[Start of section]

(** * itrik surfers: a shallow embedding of [itrik_Surfers.py]

    The game is a single-threaded tick loop.  The embedding follows the
    source class by class: one module per Python class, one definition per
    method, with the attribute names of the source.

    Numbers.  Python [int] is [Z].  Python [float] is idealised as an exact
    rational [Q]: every statement below is about comparisons, additions of
    the source's constants and [int()] truncation, none about rounding of
    the binary representation.  [int(v)] on a number is truncation toward
    zero.  A [pygame.Rect] holds integer coordinates.

    Objects.  Obstacles, coins and power-ups are mutable objects held by
    reference in Python lists; the loops of [ItrikSurfers.update] iterate
    over a snapshot of the list, mutate the objects in place and remove
    them from the live list by identity.  The embedding keeps one typed
    store per class (a finite map from references to objects) and lists of
    references, so that mutation through an alias and removal by identity
    are what they are in the source. *)

From Stdlib Require Import ZArith QArith Qround Lqa Lia Bool.
From Stdlib Require Import Ascii DecimalZ.
From stdpp Require Import gmap list strings.

Local Open Scope Z_scope.

(** ** Numbers *)

(** [int(v)] for a real-valued [v]: truncation toward zero. *)
Definition py_int (q : Q) : Z := Z.quot (Qnum q) (Z.pos (Qden q)).

(** [round(v)] with one argument: nearest integer, ties to the even one. *)
Definition py_round (q : Q) : Z :=
  let f := Qfloor q in
  match (q - inject_Z f ?= 1 # 2)%Q with
  | Lt => f
  | Gt => f + 1
  | Eq => if Z.even f then f else f + 1
  end.

(** ** Config *)

Definition WIDTH : Z := 900.
Definition HEIGHT : Z := 500.
Definition FPS : Z := 60.
Definition GROUND_Y : Z := HEIGHT - 90.
Definition PLAYER_X : Z := 120.

(** ** pygame.Rect

    Integer rectangle [(x, y, w, h)]; [right] is [x + w], [bottom] is
    [y + h].  [colliderect] is the overlap test of pygame 2: rectangles
    with a zero side never collide, and touching edges are not an
    overlap. *)
Module Rect.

[End of section]

#### Exercise brief
If a line of the listing above contains "overlap", pick it out and copy it.

#### Problem solution
    [y + h].  [colliderect] is the overlap test of pygame 2: rectangles
    overlap. *)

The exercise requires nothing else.